Among the most striking findings were the impressive rates of ciprofloxacin resistance found in S. pneumoniae (7.1%) and S. pyogenes (3.4%), which to our knowledge are the highest rates ever published. These figures were not so surprising for S. pneumoniae in Spain, since high rates of ciprofloxacin resistance have been reported (8, 15) in recent years. In addition, the prevalence of high ciprofloxacin MICs was mainly clustered in erythromycin-nonsusceptible (8, 15) and penicillin-nonsusceptible pneumococcal strains (4, 15). More interesting are the prevalence of ciprofloxacin resistance in S. pyogenes and its association with erythromycin resistance. These associations may explain the presence of high ciprofloxacin MICs in both species in children, who are not usually given fluoroquinolones. Ciprofloxacin resistance is becoming a matter of concern, since recent reports have communicated prevalence rates that might be a warning signal for a future increase in resistance (4, 8, 15). However, ciprofloxacin is not a good indicator for resistance to newer quinolones and does not imply the same findings for all drugs within this family (4, 7).
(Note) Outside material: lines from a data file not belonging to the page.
(* ===== verification/Captions.v ===== *)
(** * What a device is told about a tool: [backend/pipa_core/core.py]

    Fixed confirmation labels, the completion envelope and the coarse result
    captions: the only parts of a tool's outcome that leave the Core. *)
From S2P Require Import Prelude Dict Value Json Protocol PyStr.

(** [_DEVICE_CONFIRMATION_SUMMARIES] *)
Definition DEVICE_CONFIRMATION_SUMMARIES : dict pystr pystr :=
  [(u "open_app", u "Abrir una aplicación configurada.");
   (u "open_codex", u "Abrir Codex.");
   (u "web_search", u "Buscar en Internet.");
   (u "music_search", u "Buscar en Apple Music.");
   (u "music_open", u "Abrir Apple Music.");
   (u "league_open", u "Abrir League of Legends.");
   (u "discord_open_app", u "Abrir Discord.");
   (u "discord_open", u "Abrir un canal de Discord.");
   (u "discord_call_channel", u "Preparar una llamada de Discord; el inicio será manual.");
   (u "discord_contact", u "Abrir un contacto de Discord.");
   (u "discord_call", u "Preparar una llamada de Discord; el inicio será manual.");
   (u "whatsapp_compose", u "Preparar o enviar un mensaje de WhatsApp según la configuración local.");
   (u "whatsapp_contact", u "Preparar o enviar un mensaje de WhatsApp según la configuración local.");
   (u "whatsapp_contact_open", u "Abrir un chat de WhatsApp.");
   (u "whatsapp_phone_open", u "Abrir un chat de WhatsApp.");
   (u "whatsapp_open", u "Abrir WhatsApp Web.");
   (u "league_search", u "Buscar una partida en League.");
   (u "league_cancel", u "Cancelar la búsqueda de League.");
   (u "system_lock", u "Bloquear el ordenador.");
   (u "open_url", u "Abrir una URL validada.")].

Definition _device_confirmation_summary (tool_name : pystr) : pystr :=
  default (u "Confirmar acción externa.") (dget tool_name DEVICE_CONFIRMATION_SUMMARIES).

Section Result.
Context `{UnicodeData}.

Definition _device_tool_result (tool_name : pystr) (invocation : object) (call_id : value) : result object :=
  status ← str_of (get_or (u "status") (VStr (u "completed")) invocation);
  let failed := match get (u "result") invocation with
                | VDict r => is_false (get (u "success") r)
                | _ => false
                end in
  let success := (status =s "completed") && negb failed in
  server_message (u "tool_result")
    ([(u "tool_name", VStr tool_name); (u "status", VStr status); (u "success", VBool success)]
     ++ match call_id with VNone => [] | _ => [(u "call_id", call_id)] end).
End Result.

(** The [captions] table of [_safe_result_caption]. *)
Definition CAPTIONS : dict pystr pystr :=
  [(u "system_status", u "Estado del ordenador consultado.");
   (u "integration_status", u "Estado de integraciones consultado.");
   (u "system_network", u "Estado de red consultado.");
   (u "web_search", u "Búsqueda web abierta.");
   (u "music_open", u "Apple Music abierto.");
   (u "music_search", u "Búsqueda musical abierta; elige la pista.");
   (u "whatsapp_open", u "WhatsApp abierto.");
   (u "whatsapp_compose", u "Chat preparado; pulsa Enviar.");
   (u "whatsapp_contact", u "Chat preparado; pulsa Enviar.");
   (u "whatsapp_contact_open", u "Chat de WhatsApp abierto.");
   (u "whatsapp_phone_open", u "Chat de WhatsApp abierto.");
   (u "discord_open_app", u "Discord abierto.");
   (u "discord_open", u "Canal abierto; inicia la llamada.");
   (u "discord_call_channel", u "Canal de llamada abierto; pulsa Llamar.");
   (u "discord_contact", u "Canal abierto; inicia la llamada.");
   (u "discord_call", u "Canal de llamada abierto; pulsa Llamar.");
   (u "league_open", u "League of Legends abierto.");
   (u "league_cancel", u "Búsqueda de partida cancelada.");
   (u "timer_create", u "Temporizador creado.");
   (u "timer_cancel", u "Temporizador cancelado.");
   (u "media_action", u "Control multimedia enviado.");
   (u "open_url", u "URL abierta en el navegador.");
   (u "open_app", u "Aplicación abierta.");
   (u "system_lock", u "Ordenador bloqueado.")].

(** [isinstance(v, int) and not isinstance(v, bool) and 0 <= v <= 100] *)
Definition percent_of (v : value) : option Z :=
  match v with VInt z => if (0 <=? z) && (z <=? 100) then Some z else None | _ => None end.

Definition power_caption (r : object) : pystr :=
  if is_false (get (u "available") r) then u "Batería no disponible en este PC."
  else match percent_of (get (u "percent") r) with
  | Some percent =>
    let state := if is_true (get (u "plugged") r) then u "conectado a corriente" else u "sin corriente" in
    u "Batería: " ++ digits percent ++ u "%; " ++ state ++ u "."
  | None => u "Estado de batería consultado."
  end.

Definition search_status_caption (r : object) : pystr :=
  if is_false (get (u "supported") r) then u "El estado de búsqueda de League no está disponible."
  else if is_true (get (u "match_found") r) then u "League ha encontrado una partida; acéptala manualmente."
  else if is_true (get (u "searching") r) then u "League está buscando partida."
  else if eq_str (get (u "state") r) (u "unknown")
  then u "No se pudo confirmar el estado de búsqueda de League."
  else u "League no está buscando partida.".

Definition league_status_caption (r : object) : pystr :=
  match get (u "search") r with
  | VDict search =>
    if is_true (get (u "match_found") search) then u "League ha encontrado una partida; acéptala manualmente."
    else if is_true (get (u "searching") search) then u "League está buscando partida."
    else if is_false (get (u "supported") search) then u "League listo; matchmaking no disponible."
    else u "Estado de League consultado."
  | _ => u "Estado de League consultado."
  end.

(** The branches of the chain that may fall through to the table. *)
Definition specific_caption (tool_name : pystr) (r : object) : option pystr :=
  if tool_name =s "audio_volume" then
    (λ volume, u "Volumen: " ++ digits volume ++ u "%.") <$> percent_of (get (u "volume") r)
  else if one_of tool_name ["audio_mute"; "audio_unmute"]%string then
    match get (u "muted") r with
    | VBool muted => Some (if muted then u "Audio silenciado." else u "Audio activado.")
    | _ => None
    end
  else if tool_name =s "timer_list" then
    match get (u "timers") r with
    | VList timers => Some (u "Temporizadores registrados: " ++ digits (len timers) ++ u ".")
    | _ => None
    end
  else if tool_name =s "league_search" then
    if truthy (get (u "already_searching") r) then Some (u "Ya había una búsqueda activa.")
    else if truthy (get (u "started") r) then Some (u "Búsqueda de partida iniciada.")
    else None
  else if tool_name =s "league_wait" then
    if is_true (get (u "found") r) then Some (u "League ha encontrado una partida; acéptala manualmente.")
    else if is_true (get (u "timed_out") r)
    then Some (u "No apareció una partida durante el tiempo indicado; la búsqueda sigue activa.")
    else if is_false (get (u "searching") r) then Some (u "League ya no está buscando partida.")
    else None
  else if (tool_name =s "league_cancel") && is_true (get (u "already_not_searching") r)
  then Some (u "League no estaba buscando partida.")
  else None.

Definition _safe_result_caption (tool_name : pystr) (r : object) : pystr :=
  if is_false (get (u "success") r) then u "No se pudo completar la acción."
  else if one_of tool_name ["whatsapp_compose"; "whatsapp_contact"]%string && is_true (get (u "sent") r)
  then u "Mensaje de WhatsApp enviado."
  else if tool_name =s "system_power" then power_caption r
  else if tool_name =s "league_search_status" then search_status_caption r
  else if tool_name =s "league_status" then league_status_caption r
  else default (default (u "Acción completada.") (dget tool_name CAPTIONS)) (specific_caption tool_name r).

(** ** What a caption can show *)

(** The captions that are not in the table. *)
Definition OTHER_CAPTIONS : list pystr :=
  [u "No se pudo completar la acción."; u "Mensaje de WhatsApp enviado."; u "Batería no disponible en este PC.";
   u "Estado de batería consultado."; u "El estado de búsqueda de League no está disponible.";
   u "League ha encontrado una partida; acéptala manualmente."; u "League está buscando partida.";
   u "No se pudo confirmar el estado de búsqueda de League."; u "League no está buscando partida.";
   u "League listo; matchmaking no disponible."; u "Estado de League consultado."; u "Audio silenciado.";
   u "Audio activado."; u "Ya había una búsqueda activa."; u "Búsqueda de partida iniciada.";
   u "No apareció una partida durante el tiempo indicado; la búsqueda sigue activa.";
   u "League ya no está buscando partida."; u "League no estaba buscando partida."; u "Acción completada."].

(** A fixed sentence, or one that shows a percentage or the length of a list. *)
Inductive caption_shape : pystr → Prop :=
| caption_fixed c : c ∈ OTHER_CAPTIONS ∨ c ∈ CAPTIONS.*2 → caption_shape c
| caption_battery z st : 0 <= z <= 100 → st ∈ [u "conectado a corriente"; u "sin corriente"] →
    caption_shape (u "Batería: " ++ digits z ++ u "%; " ++ st ++ u ".")
| caption_volume z : 0 <= z <= 100 → caption_shape (u "Volumen: " ++ digits z ++ u "%.")
| caption_timers (timers : list value) :
    caption_shape (u "Temporizadores registrados: " ++ digits (len timers) ++ u ".").

Ltac fixed_now := apply caption_fixed; left; apply (bool_decide_unpack _); vm_compute; exact I.

Lemma percent_of_range v z : percent_of v = Some z → 0 <= z <= 100.
Proof. unfold percent_of. destruct v; try done. case_match; [|done]. intros [= <-]. reflect. lia. Qed.

Lemma power_caption_shape r : caption_shape (power_caption r).
Proof.
  unfold power_caption. case_match; [fixed_now|].
  destruct (percent_of _) as [z|] eqn:E; [|fixed_now]. apply caption_battery; [by eapply percent_of_range|].
  case_match; [by left|by right; left].
Qed.

Lemma specific_caption_shape n r c : specific_caption n r = Some c → caption_shape c.
Proof.
  unfold specific_caption. case_match.
  { destruct (percent_of _) as [z|] eqn:E; intros [= <-]. apply caption_volume. by eapply percent_of_range. }
  case_match; [destruct (get (u "muted") r) as [|[]|?|?|?|?|?]; intros [= <-]; fixed_now|].
  case_match; [destruct (get (u "timers") r); intros [= <-]; apply caption_timers|].
  repeat case_match; intros [= <-]; fixed_now.
Qed.

(** Whatever a handler returns, the caption shown on the device is one of
    the fixed sentences of the program, or shows at most one percentage between
    0 and 100 or the number of timers: no text of the result reaches the
    screen. *)
Theorem safe_caption_closed n r : caption_shape (_safe_result_caption n r).
Proof.
  unfold _safe_result_caption. case_match; [fixed_now|]. case_match; [fixed_now|].
  case_match; [apply power_caption_shape|].
  case_match; [unfold search_status_caption; repeat case_match; fixed_now|].
  case_match; [unfold league_status_caption; repeat case_match; fixed_now|].
  destruct (specific_caption n r) as [c|] eqn:E; [by eapply specific_caption_shape|].
  unfold default at 1, from_option at 1, id.
  destruct (dget n CAPTIONS) as [c|] eqn:Ec; [|fixed_now].
  apply caption_fixed. right. apply dget_elem in Ec. by apply (list_elem_of_fmap_2 snd) in Ec.
Qed.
The existence of 86 strains for which the amoxicillin MIC was ≥8 μg/ml and the penicillin MICs were two or three twofold dilutions lower than those of amoxicillin is also a matter of concern. As a matter of fact, this phenomenon was recently reported in France for strains for which the amoxicillin MIC was ≥4 μg/ml (5), indicating that high-level resistance to amoxicillin emerged within preexisting penicillin-resistant clones. The geographical north-south gradient in Spain and the predominance of certain serogroups, such as 14, among our amoxicillin-resistant isolates both suggest a strong clonal relationship. A more detailed study with these isolates is in progress.

Country-based monitoring networks are of great importance in the study of local selection of resistance, coselection of resistance, selection of coresistance and resistance drivers in order to attain the appropriate level of local antibiotic consumption and/or evaluate natural clone fluctuations in the spread of resistance.

Appendix

The members of the Spanish Surveillance Group for Respiratory Pathogens are J. Larruskain, Hospital Donostia, San Sebastián; E. Cercenado, Hospital Gregorio Marañón, Madrid; J. Barrón and L. López, Hospital de Cruces, Bilbao; T. Jiménez de Anta and F. Marco, Hospital Clinico Provincial, Barcelona; E. Perea and L. Martínez, Hospital Virgen de la Macarena, Sevilla; C. Latorre and A. Gené, Hospital Sant Joan de Déu, Barcelona; J. A. García-Rodríguez (Study Coordinator) and I. Trujillano, Hospital Clínico Universitario, Salamanca; A. García, S. García, and M. Güeni, Hospital La Paz, Madrid; J. Ruiz and E. Simarro, Hospital Virgen de la Arrixaca, Murcia; C. García-Riestra, B. Regueiro, A. Jato, and M. Prieto, Hospital Clínico Universitario, Santiago de Compostela; C. Rubio and C. García, Hospital Clínico Universitario, Zaragoza; M. de la Rosa, Hospital Virgen de las Nieves, Granada; A. M. Martín and F. Cañas, Hospital Insular, Las Palmas; D. Romero and M. González, Hospital Nuestra Señora de Alarcos, Ciudad Real; J. M. Nogueira, Hospital Dr. Peset, Valencia; M. Casal and A. Ibarra, Hospital Reina Sofia, Córdoba; A. Fenoll and J. Casal, Instituto Carlos III, Madrid; J. J. Granizo, Fundación Jiménez Diaz, Madrid; L. López and C. Gimeno, Instituto Valenciano de Microbiología, Valencia; and R. Dal-Ré, GlaxoSmithKline, Tres Cantos, Madrid.